Source material below:

Definition build_merge_event (w : MergeTreeWrite) (output_view_tag : bytes) : MergeEvent :=
  mkMergeEvent [mw_input_tree w] (mw_output_tree w) (mw_output_leaf_index w) output_view_tag.

Definition with_output_tree_id (id : bytes) (d : MergeProofInputs) : MergeProofInputs :=
  mkMergeInputs (mi_tree_slot d) id (mi_external_data_hash d) (mi_allow_dummy_inputs d) (mi_owner_binding d).

(** The steps up to the verification of the proof.  The code holds the borrowed
    cache state since the cache was loaded; reading it here cannot fail, and its
    check against the output tree follows the loading of the tree. *)
Definition prepare_merge (accounts : MergeCoreAccounts) (ix : MergeTransactIxData)
    (owner_binding : MergeOwnerBinding) (cache : option (View * Z)) (slot : Z) : Ix (MergeTreeWrite * MergeProofInputs) :=
  do! external_data_hash <- mlift (map_err (caused_by (pool TransactProofVerificationFailed))
    (merge_external_data_hash (tag_byte (merge_instruction_tag owner_binding)) (mt_expiry_unix_ts ix)
       (mt_output_utxo_hash ix) ((fun '(c, s) => (cache_write_address c, s)) <$> cache)));
  let input_tree := mca_input_tree accounts in
  let output_tree := mca_output_tree accounts in
  do! '(input_tree_result, derived) <- with_tree tree_error input_tree
    (spend_input_tree (vaddr input_tree) ix external_data_hash owner_binding);
  exec! create_nullifier_pdas (mca_payer accounts) input_tree (zip (mca_nullifier_pdas accounts) (mt_nullifiers ix))
    input_tree_result;
  let output_is_input_tree := bool_decide (vaddr output_tree = vaddr input_tree) in
  do! state <- cache_state (fst <$> cache);
  do! '(id_array, tree_write, output_tree_fee) <- with_tree tree_error output_tree
    (merge_write_output (vaddr output_tree) ix (itr_input_tree input_tree_result) state output_is_input_tree slot);
  exec! collect_tree_fee (mca_payer accounts) output_tree output_tree_fee;
  mret (tree_write, with_output_tree_id id_array derived).

Definition process_merge_core (accounts : MergeCoreAccounts) (ix : MergeTransactIxData)
    (owner_binding : MergeOwnerBinding) (cache : option (View * Z)) (output_view_tag : bytes) (slot : Z) : Ix unit :=
  do! '(tree_write, derived) <- prepare_merge accounts ix owner_binding cache slot;
  exec! mlift (merge_verify ix derived);
  exec! match cache with
        | Some (cache, cache_slot) => cache_write cache cache_slot (mt_output_utxo_hash ix)
        | None => mret tt
        end;
  emit_event KindMerge (build_merge_event tree_write output_view_tag).

(** What a merge instruction sets up for the core. *)
Record MergeSetup : Type := mkMergeSetup {
  ms_accounts : MergeCoreAccounts;
  ms_binding : MergeOwnerBinding;
  ms_cache : option (View * Z);
  ms_view_tag : bytes;
  ms_slot : Z;
}.

Definition setup_merge_transact (accounts : list View) (ix : MergeTransactIxData) : Ix MergeSetup :=
  require validate_shape ix else pool InvalidMergeShape;
  exec! mlift (validate_field_elements ix);
  require negb (negb (encryption_is_canonical (mt_output_encryption ix))) else pool NonCanonicalMergeCiphertext;
  do! clock <- get_clock;
  exec! mlift (check_not_expired (mt_expiry_unix_ts ix) clock);
  do! a <- merge_validate_and_parse accounts (length (mt_nullifiers ix)) (mt_cache_slot ix);
  do! pk_fields <- load_user_record (ma_user_record a);
  let scheme := match mt_output_encryption ix with PoseidonCtrV1 _ _ => UserRegistry.PoseidonCtrV1 end in
  require negb (negb (bool_decide (merge_encryption pk_fields = scheme))) else pool MergeEncryptionSchemeMismatch;
  do! cache <- load_merge_cache (ma_cache a) (unix_timestamp clock);
  mret (mkMergeSetup (mkMergeCore (ma_input_tree a) (ma_output_tree a) (ma_payer a) (ma_nullifier_pdas a))
    (BindDefault (signing_pk_field pk_fields) (nullifier_pk pk_fields) (mt_output_encryption ix)) cache
    (signing_view_tag pk_fields) (Ledger.slot clock)).

Definition process_merge_transact_ix (accounts : list View) (ix : MergeTransactIxData) : Ix unit :=
  do! s <- setup_merge_transact accounts ix;
  process_merge_core (ms_accounts s) ix (ms_binding s) (ms_cache s) (ms_view_tag s) (ms_slot s).

(** ** merge_ring *)

Record MergeRingAccounts : Type := mkMergeRingAccounts {
  mra_input_tree : View;
  mra_output_tree : View;
  mra_payer : View;
  mra_nullifier_pdas : list View;
  mra_cache : option MergeCacheAccounts;
  mra_ring_program_id : bytes;
}.

Definition merge_ring_validate_and_parse (accounts : list View) (input_count : nat) (cache_slot : option Z)
    : Ix MergeRingAccounts :=
  do! '(input_tree, iter) <- acc (next_mut (new_iter accounts));
  do! '(output_tree, iter) <- acc (next_mut iter);
  do! '(ring_config, iter) <- acc (next_signer iter);
  do! config <- load_active_ring_config ring_config;
  do! '(payer, iter) <- acc (next_signer iter);
  do! '(system_program, iter) <- acc (next_account iter);
  require negb (negb (is_system (vaddr system_program))) else pool InvalidSystemProgram;
  do! '(shielded_pool_program, iter) <- acc (next_account iter);
  require negb (negb (bool_decide (vaddr shielded_pool_program = ID))) else PeIncorrectProgramId;
  do! '(nullifier_pdas, iter) <- next_muts input_count (pool InvalidMergeShape) MAX_MERGE_INPUTS [] iter;
  do! cache <- parse_cache_accounts iter cache_slot;
  mret (mkMergeRingAccounts input_tree output_tree payer nullifier_pdas cache (rc_program_id config)).

Definition setup_merge_ring (accounts : list View) (ix : MergeRingIxData) : Ix MergeSetup :=
  let m := mr_merge ix in
  require validate_shape m else pool InvalidMergeShape;
  exec! mlift (validate_field_elements m);
  exec! mlift (check_field_element (mr_output_ring_data_hash ix) NonCanonicalRingDataHash);
  do! clock <- get_clock;
  exec! mlift (check_not_expired (mt_expiry_unix_ts m) clock);
  do! a <- merge_ring_validate_and_parse accounts (length (mt_nullifiers m)) (mt_cache_slot m);
  do! cache <- load_merge_cache (mra_cache a) (unix_timestamp clock);
  do! ring_program_id <- mlift (hashed (hash_bytes (mra_ring_program_id a)));
  do! first <- mlift (ok_or (mt_nullifiers m !! 0%nat) (pool InvalidMergeShape));
  mret (mkMergeSetup (mkMergeCore (mra_input_tree a) (mra_output_tree a) (mra_payer a) (mra_nullifier_pdas a))
    (BindRing ring_program_id (mr_output_ring_data_hash ix)) cache first (Ledger.slot clock)).
(* ===== verification/ProofInputs.v ===== *)
(** * The public inputs of a proof

    What the verifier's single public input commits to: the signer chain, the net
    public amounts and their field encoding, and the fold of a merge's elements
    (transact/verify.rs and merge/verify.rs).  Assembling the input never runs past
    its fixed-size buffers. *)

From S2P Require Import Prelude ZeroBytes Hasher HashChain Codec TreeSlot Errors Ledger AccountChecks State Event Shared Circuit UserRegistry Cache Settlement Merge TransactProof.

(** ** The signer chain *)

(** The documented law of the table: it starts at zero and each entry is
    [Poseidon(0, previous)]. *)
Definition signer_suffix_law `{SolPoseidon} : Prop :=
  forall k z z', SIGNER_ZERO_SUFFIX_CHAINS !! k = Some z -> SIGNER_ZERO_SUFFIX_CHAINS !! S k = Some z' ->
  Poseidon.hashv [zero32; z] = Ok z'.

Lemma length_signer_table : length SIGNER_ZERO_SUFFIX_CHAINS = MAX_SIGNERS.
Proof. reflexivity. Qed.

Section signers.
Context `{SP : SolPoseidon}.

(** The fold of the loop, as the hasher's right fold. *)
Lemma fold_signers_rfold hashes chain :
  fold_signers hashes chain =
  map_err (caused_by (pool TransactProofVerificationFailed))
    (rfold (fun hash_chain input => Poseidon.hashv [input; hash_chain]) chain hashes).
Proof.
  revert chain. induction hashes as [|h hashes IH]; intros chain; cbn [fold_signers rfold]; [done|].
  destruct (Poseidon.hashv [h; chain]); cbn [map_err rbind]; [apply IH|done..].
Qed.
(** A position of a vector always fits a [u64]. *)
Definition inputs_from_nullifiers (tree : InputTreeSequence) (nullifiers : list bytes) : res EventDecodeError (list Input) :=
  collect (fun '(position, nullifier) =>
    let? input_queue_seq := ok_or (checked_add 64 (first_input_queue_seq tree) (Z.of_nat position)) IndexOverflow in
    Ok (mkInput (seq_tree tree) input_queue_seq nullifier)) (imap pair nullifiers).

Fixpoint settlement_transfers (transfers : list InterfaceTransfer) (settlement_accounts : list bytes) (group_start : nat)
    : res EventDecodeError (list SplTransfer) :=
  match transfers with
  | [] => Ok []
  | transfer :: rest =>
      let? asset := match mint_account_position transfer with
                    | None => Ok None
                    | Some position =>
                        let? mint := ok_or (settlement_accounts !! (group_start + position)%nat) MissingSettlementAccount in
                        Ok (Some mint)
                    end in
      let? rest := settlement_transfers rest settlement_accounts (group_start + settlement_account_count transfer) in
      Ok (mkSplTransfer (transfer_is_deposit transfer) (transfer_amount transfer) asset :: rest)
  end.

Definition resolve_output (accounts : list bytes) (output : TransactOutput) : res EventDecodeError OutputUtxo :=
  let? resolved := map_err (fun _ => match to_owner_tag output with
                                     | AccountTag index => OutputOwnerAccountMissing index
                                     | Inline _ => InvalidSourceInstructionData
                                     end)
                     (into_resolved output (fun index => accounts !! Z.to_nat index)) in
  Ok (mkOutputUtxo (ro_owner_tag resolved) (ro_utxo_hash resolved) (default [] (ro_data resolved))).

Section reconstruct.
Context `{D : WincodeFormats}.
(** Deposit commitments are canonical field elements. *)
Lemma process_entry_canonical `{SH : SolHash} `{A : ArrayMapLib} c i e sums outs hashes sums' outs' hashes' :
  process_entry c i e (sums, outs, hashes) = Ok (sums', outs', hashes') -> Forall canonical hashes ->
  Forall canonical hashes'.
Proof.
  unfold process_entry. intros Hr Hh. run_inv. destruct_prods. run_inv.
  apply Forall_app_2; [done|]. constructor; [|done]. unfold utxo_commitment, deposit_hash in *. run_inv.
  by eapply hashv_canonical.
Qed.

Lemma process_entries_canonical `{SH : SolHash} `{A : ArrayMapLib} c i es st st' :
  process_entries c i es st = Ok st' -> Forall canonical st.2 -> Forall canonical st'.2.
Proof.
  revert i st. induction es as [|e es IH]; intros i st Hr Hst; cbn in Hr; run_inv; [done|].
  eapply IH; [done|]. destruct st as [[? ?] ?], x as [[? ?] ?]. by eapply process_entry_canonical.
Qed.

Lemma append_entries_traced `{SH : SolHash} `{A : ArrayMapLib} address ring groups id field zero es slot :
  valid u64 slot -> traced [] (append_entries address ring groups id field zero es slot).
Proof.
  intros Hs l a l' Hr. unfold append_entries in Hr. ix_inv. destruct x1 as [[sums outs] hashes]. ix_inv.
  eapply (append_batch_traced hashes slot); [|done|done].
  match goal with H : process_entries _ _ _ _ = Ok _ |- _ => by apply process_entries_canonical in H end.
Qed.

End trace.
Lemma spent_on_app T s1 s2 : spent_on T (s1 ++ s2) = spent_on T s1 ++ spent_on T s2.
Proof. unfold spent_on. by rewrite filter_app, map_app, concat_app. Qed.

Lemma spent_on_one T T' vs : spent_on T [(T', vs)] = if decide (T' = T) then vs else [].
Proof. unfold spent_on. rewrite filter_cons, filter_nil. cbn [fst]. case_decide; cbn; [by rewrite app_nil_r|done]. Qed.

Lemma after_nil h a : after h [] a = h a.
Proof. apply app_nil_r. Qed.

Lemma after_app h s1 s2 a : after h (s1 ++ s2) a = after (after h s1) s2 a.
Proof. unfold after. by rewrite spent_on_app, app_assoc. Qed.

Lemma after_same h T vs : after h [(T, vs)] T = h T ++ vs.
Proof. unfold after. by rewrite spent_on_one, decide_True. Qed.

Lemma after_other h T vs a : a <> T -> after h [(T, vs)] a = h a.
Proof. intros. unfold after. by rewrite spent_on_one, decide_False, app_nil_r. Qed.

Lemma spend_pdas_elem L L' T l vs pdas p : spend_pdas L L' T l vs pdas -> p ∈ pdas ->
  exists i v, (i < length vs)%nat /\ vs !! i = Some v /\ pdas !! i = Some p /\ derived (nullifier_seeds T v) p /\
    core L p = (SYSTEM_PROGRAM, []) /\
    core L' p = (ID, to_account_data (mkNullifierPda (queue_next_index (nullifier l) + Z.of_nat i) (tree_id l))).
Proof.
  intros [Hlen Hp] [i Hi]%list_elem_of_lookup. pose proof (lookup_lt_Some _ _ _ Hi).
  destruct (lookup_lt_is_Some_2 vs i) as [v Hv]; [lia|]. exists i, v. split_and!; [lia|done|done|by apply (Hp i p v)..].
Qed.

Lemma good_spend h L L' T vs : good h L -> spend L T vs L' -> good (after h [(T, vs)]) L'.
Proof.
  intros Hg (l & l' & pdas & Hl & HT' & Hext & Hpdas & Hf). destruct (good_tree _ _ _ _ Hg Hl) as [Hh Ha].
  pose proof (ex_holds _ _ _ Hext _ Hh) as Hh'. pose proof (ex_close _ _ _ Hext _ Hh) as Hclose.
  assert (forall p, p ∈ pdas -> p <> T /\ h p = []) as Hfresh.
  { intros p Hp. destruct (spend_pdas_elem _ _ _ _ _ _ _ Hpdas Hp) as (i & v & _ & _ & _ & _ & Hs & _). split.
    - intros ->. destruct Hl as [Hl _]. by destruct (core_system_ne _ _ _ Hs Hl).
    - eapply good_foreign; [done|]. intros. by apply core_system_ne. }
  assert (forall a, a <> T -> after h [(T, vs)] a = h a) as Hother by (intros; by apply after_other).
  assert (tree_at L' T l') as Hl'.
  { split; [done|]. split; [by destruct Hh'|]. rewrite (ex_disc _ _ _ Hext). apply Hl. }
  assert (forall T' k v l0, h T' !! k = Some v -> tree_at L T' l0 -> spent L' T' l0 k v) as Hkeep.
  { intros T' k v l0. apply (good_spent_keep (T :: pdas) h L); [done..|]. intros p r [->|Hp]%elem_of_cons.
    - destruct Hl as (-> & _ & Hd). intros He%(f_equal snd). apply (f_equal head) in He. cbn [snd] in He.
      by rewrite head_pda, head_layout, Hd in He.
    - destruct (spend_pdas_elem _ _ _ _ _ _ _ Hpdas Hp) as (i & v' & _ & _ & _ & _ & Hs & _). by apply core_system_ne. }
  apply (good_update (T :: pdas) h _ L L'); [done|done| |done| | |].
  - intros a [HaT _]%not_elem_of_cons. by apply Hother.
  - intros a d [->|Hp]%elem_of_cons Hd.
    + rewrite after_same, <- (core_det _ _ _ _ HT' Hd). apply kind_tree; [apply Hl'|done|]. by rewrite (ex_id _ _ _ Hext).
    + destruct (Hfresh a Hp) as [Hne He]. rewrite Hother, He by done.
      destruct (spend_pdas_elem _ _ _ _ _ _ _ Hpdas Hp) as (i & v & Hi & _ & _ & _ & _ & Hc).
      rewrite <- (core_det _ _ _ _ Hc Hd). pose proof (holds_queue_next _ _ Hh) as Hq.
      destruct (spent_record_typed _ _ (length (h T) + i) Hh'); [rewrite length_app; lia|].
      rewrite (ex_id _ _ _ Hext) in *. constructor; cbn; [|done].
      by replace (queue_next_index _ + _) with (1 + Z.of_nat (length (h T) + i)) by lia.
  - intros a [->|Hp]%elem_of_cons Hne; [by eexists|]. destruct (Hfresh a Hp) as [? He]. by rewrite Hother, He in Hne.
  - intros T0 k v l0 [->|Hp]%elem_of_cons Hk Hl0.
    2:{ destruct (Hfresh T0 Hp) as [? He]. by rewrite Hother, He in Hk. }
    rewrite (tree_at_unique _ _ _ _ Hl0 Hl'). rewrite after_same in Hk. apply lookup_app_Some in Hk as [Hk|[Hk1 Hk2]].
    + apply (spent_mono _ _ l); [done|apply Hext|by apply Hkeep].
    + right. destruct (lookup_lt_is_Some_2 pdas (k - length (h T))) as [p Hp].
      { destruct Hpdas as [-> _]. by apply lookup_lt_Some in Hk2. }
      destruct (proj2 Hpdas _ _ _ Hp Hk2) as (Hder & _ & Hc). exists p. split; [done|]. rewrite Hc.
      rewrite (ex_id _ _ _ Hext), (holds_queue_next _ _ Hh). do 3 f_equal. lia.
Qed.

Lemma extends_good h L L' T l l' : good h L -> tree_at L T l -> core L' T = (ID, enc layout_codec l') ->
  extends [] l l' -> frame [T] L L' -> good h L'.
Proof.
  intros Hg Hl HT' Hext Hf. apply (good_ext (after h [(T, [])])).
  - intros a. unfold after. rewrite spent_on_one. case_decide; by rewrite app_nil_r.
  - apply (good_spend h L); [done|]. by exists l, l', [].
Qed.

Lemma effect_good h L sp L' : good h L -> effect L sp L' -> good (after h sp) L'.
Proof.
  intros Hg He. destruct He; try (apply (good_ext h); [intros; apply after_nil|]).
  - by eapply good_frame.
  - by eapply good_new.
  - by eapply good_write.
  - by eapply extends_good.
  - by eapply good_spend.
  - by eapply good_close_pda.
  - by eapply good_drop.
Qed.

Lemma effects_good h L sp L' : good h L -> effects L sp L' -> good (after h sp) L'.
Proof.
  intros Hg He. revert h Hg. induction He as [|L sp L1 sps L2 H1 _ IH]; intros h Hg.
  - apply (good_ext h); [intros; apply after_nil|done].
  - apply (good_ext (after (after h sp) sps)); [intros; apply after_app|]. by apply IH, effect_good with L.
Qed.

Lemma effects_one L sp L' : effect L sp L' -> effects L sp L'.
Proof. intros He. rewrite <- (app_nil_r sp). eapply effects_cons; [done|constructor]. Qed.

Lemma effects_trans L1 s1 L2 s2 L3 : effects L1 s1 L2 -> effects L2 s2 L3 -> effects L1 (s1 ++ s2) L3.
Proof.
  induction 1 as [|L sp L1 sps L2 H1 _ IH]; intros H2; [done|]. rewrite <- app_assoc.
  eapply effects_cons; [done|by apply IH].
Qed.

(** ** Spending twice *)

(** A nullifier that is spent again was covered by the watermark. *)
Lemma spend_covered h L L' T l vs v k : good h L -> tree_at L T l -> spend L T vs L' ->
  v ∈ vs -> h T !! k = Some v -> 1 + Z.of_nat k < close_before_index (nullifier l).
Proof.
  intros Hg Hl (l0 & l' & pdas & Hl0 & _ & _ & [Hlen Hp] & _) [i Hi]%list_elem_of_lookup Hk.
  destruct (gd_spent _ _ Hg _ _ _ _ Hk Hl) as [|(p & Hder & Hc)]; [done|].
  destruct (lookup_lt_is_Some_2 pdas i) as [p' Hp']; [by rewrite Hlen; apply lookup_lt_Some in Hi|].
  destruct (Hp i p' v Hp' Hi) as (Hder' & Hs & _). rewrite (derived_inj _ _ _ Hder' Hder) in Hs.
  by destruct (core_system_ne _ _ _ Hs Hc).
Qed.

(** One spend has no nullifier twice. *)
Lemma spend_nodup h L L' T vs : good h L -> spend L T vs L' -> NoDup vs.
Proof.
  intros Hg (l & l' & pdas & Hl & _ & Hext & [Hlen Hp] & _). apply NoDup_alt. intros i j v Hi Hj.
  destruct (good_tree _ _ _ _ Hg Hl) as [Hh _]. pose proof (ex_holds _ _ _ Hext _ Hh) as Hh'.
  assert (forall i, (i < length vs)%nat -> is_u64 (queue_next_index (nullifier l) + Z.of_nat i) /\ is_u16 (tree_id l)) as Hty.
  { intros n Hn. rewrite (holds_queue_next _ _ Hh), <- (ex_id _ _ _ Hext).
    replace (_ + _) with (1 + Z.of_nat (length (h T) + n)) by lia.
    apply (spent_record_typed _ _ _ Hh'). rewrite length_app. lia. }
  pose proof (lookup_lt_Some _ _ _ Hi) as Hi'. pose proof (lookup_lt_Some _ _ _ Hj) as Hj'.
  destruct (lookup_lt_is_Some_2 pdas i) as [p Hpi]; [lia|]. destruct (lookup_lt_is_Some_2 pdas j) as [p' Hpj]; [lia|].
  destruct (Hp i p v Hpi Hi) as (Hd & _ & Hc). destruct (Hp j p' v Hpj Hj) as (Hd' & _ & Hc').
  rewrite (derived_inj _ _ _ Hd' Hd) in Hc'. pose proof (core_det _ _ _ _ Hc Hc') as He.
  destruct (Hty i Hi'), (Hty j Hj'). apply (f_equal read_from) in He. rewrite !read_from_pda in He by done.
  injection He. lia.
Qed.

(** Spends on several trees, one after the other. *)
Inductive spend_seq (L : Ledger) : list (bytes * list bytes) -> Ledger -> Prop :=
| seq_nil : spend_seq L [] L
| seq_cons T vs L1 sps L2 : spend L T vs L1 -> spend_seq L1 sps L2 -> spend_seq L ((T, vs) :: sps) L2.

Lemma seq_effects L sps L' : spend_seq L sps L' -> effects L sps L'.
Proof.
  induction 1 as [|L T vs L1 sps L2 Hs _ IH]; [constructor|]. apply (effects_cons _ [(T, vs)] L1); [by constructor|done].
Qed.

(** A tree after a spend on another tree was the same before. *)
Lemma spend_other L T vs L' T' l : spend L T vs L' -> T' <> T -> tree_at L' T' l -> tree_at L T' l.
Proof.
  intros (l0 & l' & pdas & _ & _ & _ & Hp & Hf) Hne (Hc & Hv & Hd). split; [|done].
  assert (T' ∉ T :: pdas) as Hout.
  { apply not_elem_of_cons. split; [done|]. intros Hin.
    destruct (spend_pdas_elem _ _ _ _ _ _ _ Hp Hin) as (i & v & _ & _ & _ & _ & _ & Hc').
    apply (core_det _ _ _ _ Hc), (f_equal head) in Hc'. by rewrite head_layout, head_pda, Hd in Hc'. }
  destruct (fr_new _ _ _ Hf T' _ Hout Hc) as [|Hz]; [done|]. exfalso. pose proof (head_layout l) as Hh. rewrite Hd in Hh.
  destruct (enc layout_codec l) as [|b bs]; [done|]. injection Hh as ->. by apply Forall_inv in Hz.
Qed.

(** Spends on distinct trees: no nullifier twice, and every one that was spent
    before is covered by the watermark its tree had at the start. *)
Lemma seq_safe h L sps L' T vs : good h L -> spend_seq L sps L' -> NoDup (map fst sps) -> (T, vs) ∈ sps ->
  exists l, tree_at L T l /\ NoDup vs /\
    forall v k, v ∈ vs -> h T !! k = Some v -> 1 + Z.of_nat k < close_before_index (nullifier l).
Proof.
  intros Hg Hseq. revert h Hg.
  induction Hseq as [|L T0 vs0 L1 sps L2 Hs Hseq IH]; intros h Hg Hnd Hin; [by apply elem_of_nil in Hin|].
  apply NoDup_cons in Hnd as [Hnew Hnd]. apply elem_of_cons in Hin as [[= -> ->]|Hin].
  - pose proof Hs as (l & _ & _ & Hl & _). exists l. split; [done|]. split; [by eapply spend_nodup|].
    intros v k Hv Hk. by eapply spend_covered.
  - assert (T <> T0) as Hne.
    { intros ->. apply Hnew. apply list_elem_of_fmap. by exists (T0, vs). }
    destruct (IH _ (good_spend _ _ _ _ _ Hg Hs) Hnd Hin) as (l & Hl & Hvs & Hcov). exists l.
    split; [by eapply spend_other|]. split; [done|]. intros v k Hv Hk. apply (Hcov v k Hv). by rewrite after_other.
Qed.

End machine.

End of Source material.

• Your task
Where a line contains the word "watermark", copy that line from the listing above.

• The completed task
(** A nullifier that is spent again was covered by the watermark. *)
    before is covered by the watermark its tree had at the start. *)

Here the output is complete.